- **SUPPLIED ENTRIES**:
(** The hash a reference loads from is that of the key of the credential. *)
Lemma ref_load_hash r db c :
  db_inv db -> hash_ok (ref_public_key_hash r) -> ref_load r db = Ok c ->
  ref_public_key_hash r = hash_from (key_public (signature_key_pair c)).
Proof.
  intros Hdb Hh. unfold ref_load, stored_credential.
  destruct (kv_get EntityType.StoredCredential (PkSha256 (ref_public_key_hash r)) db) as [[e|]| |] eqn:Hg; cbn; [|done..].
  destruct (get_filed db EntityType.StoredCredential (PkSha256 (ref_public_key_hash r)) e Hdb eq_refl Hh Hg) as (Hty & _ & Hpk).
  destruct e as [| | | | | |sc| | | | | | | | | | |]; try discriminate. cbn.
  unfold credential_try_from. destruct (deserialize_credential _) as [mc|]; [|done]. cbn.
  destruct (ciphersuite_known _); [|done]. cbn. destruct (credential_type_try_from _); [|done..]. cbn.
  intros [= <-]. cbn in *. congruence.
Qed.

- **TASK INSTRUCTIONS**: What is wanted is an exact repeat of the lines from the one with "ref_public_key_hash r = hash_from" through the last line of the listing above, and no other text.

- **WRITTEN RESPONSE**:
  ref_public_key_hash r = hash_from (key_public (signature_key_pair c)).
Proof.
  intros Hdb Hh. unfold ref_load, stored_credential.
  destruct (kv_get EntityType.StoredCredential (PkSha256 (ref_public_key_hash r)) db) as [[e|]| |] eqn:Hg; cbn; [|done..].
  destruct (get_filed db EntityType.StoredCredential (PkSha256 (ref_public_key_hash r)) e Hdb eq_refl Hh Hg) as (Hty & _ & Hpk).
  destruct e as [| | | | | |sc| | | | | | | | | | |]; try discriminate. cbn.
  unfold credential_try_from. destruct (deserialize_credential _) as [mc|]; [|done]. cbn.
  destruct (ciphersuite_known _); [|done]. cbn. destruct (credential_type_try_from _); [|done..]. cbn.
  intros [= <-]. cbn in *. congruence.
Qed.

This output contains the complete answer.